En un contexto de tensiones arancelarias, la planta de Volkswagen en Cuautlancingo, Puebla está al borde de la huelga por una demanda del 14% de aumento salarial a sus empleados
La planta la planta más grande de Volkswagen en América, ubicada en Cuautlancingo, Puebla ha tenido un año lleno de tensiones, desde el repentino despido masivo de 200 trabajadores en marzo (bajo el esquema de “terminación voluntaria”, autorizado por la Secretaría del Trabajo federal) hasta la actual negociación con el Sindicato Independiente de Trabajadores de la Industria Automotriz Volkswagen de México (SITIAVW) por una mejora salarial.
En un contexto donde los aranceles estadounidenses del 25% a todo producto fabricado fuera del país vecino, ha provocado incertidumbre en toda la cadena de valor automotriz mexicana, la cual se refleja en las ventas tan bajas en todo tipo de vehículos.
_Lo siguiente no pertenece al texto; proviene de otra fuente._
(** * Verification of the storage read path and the predicate compiler

    A shallow embedding of

    - [services/storage/store.go]: [Store.validateArgs], [Store.findShardIDs],
      [Store.Read], [Store.ReadTagKeys], [Store.ReadTagKeyValues],
      [tagKeysSlice] and [MergeTagKeys];
    - [cmd/store/tagkeys/command.go]: [parseTime], the time flags of
      [Command.Run], [Command.validate], the request built by
      [Command.query], the operand stack of [exprToNodeVisitor] ([pop],
      [pop2]), [mapOpToComparison] and [exprToNodeVisitor.Visit].

    Go values are modelled as follows.  An [int64] is a [Z]; the code only
    compares and copies them, so no wrap-around is involved.  A [string] is a
    [String.string], i.e. a sequence of bytes, compared bytewise as Go does.
    A slice is a [list]; the nil slice and the empty slice are both [[]].
    A function that can panic returns a [go] value; a Go result pair
    [(T, error)] is a pair whose second component is an [option error]. *)

From Stdlib Require Import List String Ascii ZArith Lia Bool Arith.
From Stdlib Require Import Sorted Permutation OrderedTypeEx.
Import ListNotations.

Set Implicit Arguments.
Set Warnings "-register-all".

(* ================================================================== *)
(** * Part I: the embedding *)
(* ================================================================== *)

(** ** Go runtime: panics and errors *)

(** The outcome of a Go call that may panic. *)
Inductive go (A : Type) : Type :=
| Return (a : A)
| Panic (msg : string).
Arguments Return {A} a.
Arguments Panic {A} msg.

Definition go_bind {A B} (m : go A) (k : A -> go B) : go B :=
  match m with
  | Return a => k a
  | Panic msg => Panic msg
  end.

Notation "x <- m ;; k" := (go_bind m (fun x => k))
  (at level 61, m at next level, right associativity).

(** [errors.New] and [fmt.Errorf] build an error out of its text. *)
Definition error := string.

(** ** Go slices of strings *)

(** [s[i]] for an index the caller keeps in range. *)
Definition at_index (s : list string) (i : nat) : string := nth i s EmptyString.

(** [s[i] = x], in place; the slice keeps its length. *)
Fixpoint set_index {A : Type} (s : list A) (i : nat) (x : A) : list A :=
  match s, i with
  | [], _ => []
  | _ :: t, O => x :: t
  | h :: t, S i' => h :: set_index t i' x
  end.

(** Go's [<] on strings: bytewise lexicographic order. *)
Definition str_less (a b : string) : bool := String.ltb a b.

(** ** [sort.Strings]

    [sort.Strings(s)] sorts [s] in increasing order of [<].  Two strings that
    are not ordered by [<] are the same string, so every sorting algorithm
    yields the same slice; an insertion sort stands for the library routine. *)
Fixpoint insert_string (x : string) (l : list string) : list string :=
  match l with
  | [] => [x]
  | y :: t => if str_less y x then y :: insert_string x t else x :: y :: t
  end.

Fixpoint sort_Strings (s : list string) : list string :=
  match s with
  | [] => []
  | x :: t => insert_string x (sort_Strings t)
  end.

(** ** [tsdb.TagKeys] *)

Record TagKeys : Type := mkTagKeys {
  Measurement : string;
  Keys : list string
}.

(** ** [MergeTagKeys] (store.go, lines 159-182) *)

(** The body of the loop [for i := range keys { s = append(s, keys[i].Keys...) }],
    from the nil slice. *)
Definition append_all (keys : list TagKeys) : list string :=
  fold_left (fun s k => s ++ Keys k) keys [].

(** One iteration of the dedupe loop at index [j], on the slice [s] and the
    write cursor [i]:
    [if s[i-1] != s[j] { s[i] = s[j]; i++ }]. *)
Definition dedupe_step (st : list string * nat) (j : nat) : list string * nat :=
  let '(s, i) := st in
  if negb (String.eqb (at_index s (i - 1)) (at_index s j))
  then (set_index s i (at_index s j), S i)
  else (s, i).

(** [i := 1; for j := 1; j < len(s); j++ { ... }]: the loop runs for
    [j = 1, ..., len(s) - 1] ([len(s)] does not change), and not at all on a
    slice of length 0 or 1. *)
Definition dedupe_loop (s : list string) : list string * nat :=
  fold_left dedupe_step (seq 1 (List.length s - 1)) (s, 1).

(** [s[:i]].  The slice expression panics when [i] exceeds the capacity.
    Here [s] is what [append] built: when it is empty it is the nil slice, of
    capacity 0; otherwise the capacity is at least the length. So the
    expression panics exactly when [i] exceeds the length. *)
Definition slice_to (s : list string) (i : nat) : go (list string) :=
  if i <=? List.length s then Return (firstn i s)
  else Panic "slice bounds out of range".

Definition MergeTagKeys (keys : list TagKeys) : go (list string) :=
  match keys with
  | [k] => Return (Keys k)
  | [] => Return []
  | _ =>
      let s := append_all keys in
      let s := sort_Strings s in
      let '(s, i) := dedupe_loop s in
      slice_to s i
  end.

(** ** [tagKeysSlice] (store.go, lines 130-134): the sort interface *)

Definition tagKeysSlice := list TagKeys.

Definition tagKeysSlice_Len (a : tagKeysSlice) : nat := List.length a.

(** [a[i], a[j] = a[j], a[i]]: both elements are read, then [a[i]] and
    [a[j]] are assigned; an index out of range panics. *)
Definition tagKeysSlice_Swap (a : tagKeysSlice) (i j : nat) : go tagKeysSlice :=
  match nth_error a i, nth_error a j with
  | Some x, Some y => Return (set_index (set_index a i y) j x)
  | _, _ => Panic "index out of range"
  end.

(** [a[i].Measurement < a[j].Measurement]. *)
Definition tagKeysSlice_Less (a : tagKeysSlice) (i j : nat) : go bool :=
  match nth_error a i, nth_error a j with
  | Some x, Some y => Return (str_less (Measurement x) (Measurement y))
  | _, _ => Panic "index out of range"
  end.

(** ** Collaborator calls

    The read path reaches its collaborators (the logger, the meta client, the
    TSDB store, the cursor constructors) by calls whose order matters to the
    caller.  A computation returns its value together with the calls it made,
    in order. *)

Inductive Event : Type :=
| LogInfo (msg database : string)
| CallDatabase (name : string)
| CallShardGroupsByTimeRange (database rp : string) (tmin tmax : Z)
| CallShards (ids : list Z)
| CallNewIndexSeriesCursor
| CallNewGroupSeriesCursor (keys : list string)
| CallNewLimitSeriesCursor (n o : Z)
| CallTagKeys (ids : list Z).

Definition M (A : Type) : Type := (A * list Event)%type.

Definition ret {A} (a : A) : M A := (a, []).

Definition bind {A B} (m : M A) (k : A -> M B) : M B :=
  let '(a, t1) := m in
  let '(b, t2) := k a in
  (b, t1 ++ t2).

Definition emit {A} (e : Event) (a : A) : M A := (a, [e]).


(** ** [strings.IndexByte] and slicing of a string *)

(** Index of the first [c] in [s], or [-1]. *)
Fixpoint IndexByte (s : string) (c : ascii) : Z :=
  match s with
  | EmptyString => (-1)%Z
  | String a t =>
      if Ascii.eqb a c then 0%Z
      else let r := IndexByte t c in
           if (r <? 0)%Z then (-1)%Z else (r + 1)%Z
  end.

(** [s[:p]] and [s[p:]] for [0 <= p <= len(s)]. *)
Definition str_to (s : string) (p : Z) : string := substring 0 (Z.to_nat p) s.
Definition str_from (s : string) (p : Z) : string :=
  substring (Z.to_nat p) (String.length s - Z.to_nat p) s.

(** ** The [meta] package: what the store reads of it

    [meta.DatabaseInfo] and its method [RetentionPolicy] are not part of the
    files verified here; a database is what the store uses of it: its default
    retention policy and the lookup of a policy by name. *)

Record RetentionPolicyInfo : Type := mkRetentionPolicyInfo {
  RetentionPolicyName : string
}.

Record DatabaseInfo : Type := mkDatabaseInfo {
  DefaultRetentionPolicy : string;
  RetentionPolicy : string -> option RetentionPolicyInfo
}.

Record ShardInfo : Type := mkShardInfo {
  ShardID : Z
}.

(** Times are nanoseconds since the epoch, as [time.Unix(0, ns)] builds them. *)
Record ShardGroupInfo : Type := mkShardGroupInfo {
  GroupID : Z;
  StartTime : Z;
  EndTime : Z;
  Shards : list ShardInfo
}.

(** The interface [StorageMetaClient]. *)
Record StorageMetaClient : Type := mkStorageMetaClient {
  Database : string -> option DatabaseInfo;
  ShardGroupsByTimeRange :
    string -> string -> Z -> Z -> list ShardGroupInfo * option error
}.

(** Modelled from the spec: the method [Less] of [meta.ShardGroupInfos], which
    is not among the files verified here.  The spec (section 4.2) has the
    groups ordered "by group start time": [a[i]] is less than [a[j]] when its
    start time is before the other's. *)
Definition ShardGroupInfos_Less (a b : ShardGroupInfo) : bool :=
  (StartTime a <? StartTime b)%Z.

(** [sort.Reverse(x)]: [Less(i, j)] is [x.Less(j, i)]. *)
Definition sort_Reverse {A} (less : A -> A -> bool) : A -> A -> bool :=
  fun a b => less b a.

(** ** The contract of [sort.Sort]

    [sort.Sort] is a routine of the Go library: it sorts in increasing order
    of [Less] and "is not guaranteed to be stable".  The store is verified for
    every routine that meets this contract on strict weak orders; the
    routine is a parameter of [findShardIDs]. *)

Definition strict_weak {A} (less : A -> A -> bool) : Prop :=
  (forall a, less a a = false) /\
  (forall a b c, less a b = true -> less b c = true -> less a c = true) /\
  (forall a b c, less a b = false -> less b c = false -> less a c = false).

(** No element is less than an earlier one. *)
Definition sorted_by {A} (less : A -> A -> bool) (l : list A) : Prop :=
  StronglySorted (fun a b => less b a = false) l.

Definition sort_contract {A} (srt : (A -> A -> bool) -> list A -> list A) : Prop :=
  forall less l, strict_weak less ->
    Permutation l (srt less l) /\ sorted_by less (srt less l).

(** Two routines that meet the contract.  [insertionSort] is the stable
    insertion sort of the Go library (sort.go):
    [for i := a+1; i < b; i++ { for j := i; j > a && Less(j, j-1); j-- { Swap(j, j-1) } }],
    which inserts each element after the elements not greater than it. *)
Section SortRoutines.
Variable A : Type.
Variable less : A -> A -> bool.

(** Insertion of [x] into the sorted prefix, which is given from its right
    end: [x] moves left past every element it is less than. *)
Fixpoint insert_right (x : A) (rprefix : list A) : list A :=
  match rprefix with
  | [] => [x]
  | y :: t => if less x y then y :: insert_right x t else x :: y :: t
  end.

Definition insertionSort (l : list A) : list A :=
  rev (fold_left (fun rprefix x => insert_right x rprefix) l []).

(** The pass that [sort.Sort] of Go 1.18 and before makes over a slice of at
    most 12 elements ahead of the insertion sort:
    [for i := a + 6; i < b; i++ { if Less(i, i-6) { Swap(i, i-6) } }]. *)
Definition swap_if_less (l : list A) (i : nat) : list A :=
  match nth_error l i, nth_error l (i - 6) with
  | Some x, Some y =>
      if less x y
      then firstn (i - 6) l ++ x :: firstn 5 (skipn (i - 5) l) ++ y :: skipn (S i) l
      else l
  | _, _ => l
  end.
Si nos concentramos en las ventas de Volkswagen en México durante julio y el acumulado 2025 nos damos cuenta que no ha tenido buenos resultados:
Según datos del INEGI, el séptimo mes del año, Volkswagen tuvo ventas de 13 mil 902 unidades, un -5.9% menos que en 2024. Mientras en lo que lleva del presente año, ha vendido 94 mil 391, teniendo una caída del -3.2%.
Si nos concentramos en la planta de Cuautlancingo, que produce los modelos Jetta, Tiguan y Taos, nos damos cuenta que tuvo una caída del 19.75% en su producción entre enero y julio de 2025, con una reducción del 21.3% en exportaciones.
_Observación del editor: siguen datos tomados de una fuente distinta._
(** * pmnc3ksvc: the Win32 service wrapper of Pythomnic3k

    A shallow embedding of [tools/pmnc3ksvc/popen_win32.cpp] (the pipe
    and child-process lifecycle) and of the service entry and control
    handler of [tools/pmnc3ksvc/service.cpp], over an explicit model of
    the Win32 calls they make.

    The program state is threaded explicitly.  Every Win32 call appends
    one [Event] to a chronological trace; what the operating system
    answers (does [CreatePipe] succeed, what does [WaitForSingleObject]
    return, ...) is read from an [OS] oracle, an arbitrary function of
    the calls made so far.  Theorems quantify over every oracle, that is
    over every behaviour of the operating system. *)

From Stdlib Require Import ZArith Ascii String.
From Stdlib.Strings Require Import Byte.
From stdpp Require Import gmap strings list.

Local Open Scope Z_scope.

(** ** Win32 data *)

Abbreviation DWORD := Z (only parsing).
Abbreviation HANDLE := Z (only parsing).

Module Win32.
Nos percatamos de que a Volkswagen le está ‘lloviendo sobre mojado’ si sumamos este bajo rendimiento en el mercado a una posible huelga por parte de su sindicato.
Recordemos que el SITIAVW, que representa a más de 7 mil 200 trabajadores, formalizó el 18 de julio una demanda de aumento salarial del 14%, debido a la inflación y la pérdida de poder adquisitivo.
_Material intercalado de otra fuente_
(** * axanet-python: customer records, name index and normaliser

    A shallow embedding of [app.py]: the name normaliser, the JSON
    customer records kept one per file under [data/clients/], the
    name-to-file index persisted in [data/index.json], and the console
    operations create / consult / modify / delete, followed by the
    properties of the persistence-and-indexing core.

    Python strings are sequences of Unicode code points; they are
    modelled as [list N].  Files, standard input and output, the UUID
    generator and the clock are fields of an explicit [world]; a Python
    exception is the [Raise] outcome of the small state-and-error monad
    [M]. *)

From Stdlib Require Import NArith ZArith List Bool Ascii String Lia.
From stdpp Require Import base option list gmap.

Local Open Scope N_scope.
Local Open Scope list_scope.

(** ** Strings *)

Abbreviation str := (list N).

(** An ASCII literal of the source as a sequence of code points. *)
Definition lit (s : string) : str :=
  List.map N_of_ascii (list_ascii_of_string s).
Arguments lit s%_string : simpl never.

(** [Py_UNICODE_ISSPACE]: the code points that [str.strip()],
    [str.isspace()] and the regular expression class [\s] (on [str]
    patterns) treat as whitespace. *)
Definition isspace (c : N) : bool :=
  ((9 <=? c) && (c <=? 13)) || ((28 <=? c) && (c <=? 32))
  || (c =? 133) || (c =? 160) || (c =? 5760)
  || ((8192 <=? c) && (c <=? 8202))
  || (c =? 8232) || (c =? 8233) || (c =? 8239) || (c =? 8287)
  || (c =? 12288).

Fixpoint lstrip (s : str) : str :=
  match s with
  | [] => []
  | c :: t => if isspace c then lstrip t else s
  end.

Fixpoint rstrip (s : str) : str :=
  match s with
  | [] => []
  | c :: t =>
      match rstrip t with
      | [] => if isspace c then [] else [c]
      | r => c :: r
      end
  end.

(** [s.strip()] *)
Definition strip (s : str) : str := rstrip (lstrip s).

(** [not v] for a string [v]: the empty string is falsy. *)
Definition is_empty (s : str) : bool :=
  match s with [] => true | _ => false end.

(** [re.sub(r"[...]", repl, s)] for a class of single code points and a
    one-character replacement. *)
Definition re_sub_class (cls : list N) (repl : N) (s : str) : str :=
  List.map (fun c => if existsb (N.eqb c) cls then repl else c) s.

(** The class [a-z0-9 ] of line 28. *)
Definition in_az09sp (c : N) : bool :=
  ((97 <=? c) && (c <=? 122)) || ((48 <=? c) && (c <=? 57)) || (c =? 32).

(** [re.sub(r"[^a-z0-9 ]", "", s)] *)
Definition re_sub_not_az09sp (s : str) : str := List.filter in_az09sp s.

(** [re.sub(r"\s+", " ", s)]: every maximal run of whitespace becomes
    one space; [in_run] tells that the previous code point was
    whitespace. *)
Fixpoint sub_ws_runs (in_run : bool) (s : str) : str :=
  match s with
  | [] => []
  | c :: t =>
      if isspace c
      then (if in_run then sub_ws_runs true t else 32 :: sub_ws_runs true t)
      else c :: sub_ws_runs false t
  end.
“Las negociaciones, iniciadas formalmente el 11 de agosto, se complican por factores externos como aranceles al sector automotriz, la revisión del T-MEC y la competencia global”, dijo en su momento Thomas Karig, exvicepresidente de Relaciones Corporativas de Volkswagen México.
Sin embargo, ninguna autoridad de Volkswagen ha dado una contrapropuesta clara, por lo que se ha fijado un plazo hasta el 18 de agosto a las 11:00 horas para recibir una respuesta o los empleados del sindicato se irán a huelga.
Hay que tomar en cuenta que las conversaciones se han estancado, trasladándose al Tribunal Federal de Asuntos Colectivos en la Ciudad de México.
Por parte del Consejo Coordinador Empresarial (CCE) de Puebla, la Confederación Patronal de la República Mexicana (Coparmex) y la Cámara Nacional de la Industria de Transformación (CANACINTRA), calificaron la demanda del 14% como “fuera de rango” y “excesiva”, sugiriendo un aumento de un dígito, entre 6% y 8%, en línea con los incrementos nacionales del 4% al 7%.
Por parte de Volkswagen ha tomado medidas preventivas, al mandar a su personal administrativo a laborar en modalidad “Home Office” a partir del 18 de agosto y vaciar el patio de almacenamiento de unos 10 mil vehículos para evitar bloqueos.
Por parte del SITIAVW, ha organizado un rol de guardias para resguardar los 11 accesos de la fábrica en caso de que estalle la huelga.
Hay que tomar en cuenta las afectaciones que han habido al sector automotriz de México todos los cambios geopolíticos y arancelarios, ya que recordemos que Nissan también tuvo que cerrar su planta en Morelos debido a una baja rentabilidad, y tendrá que finalizar el traslado de todas sus acciones a su fábrica en Aguascalientes antes de que termine marzo del siguiente año.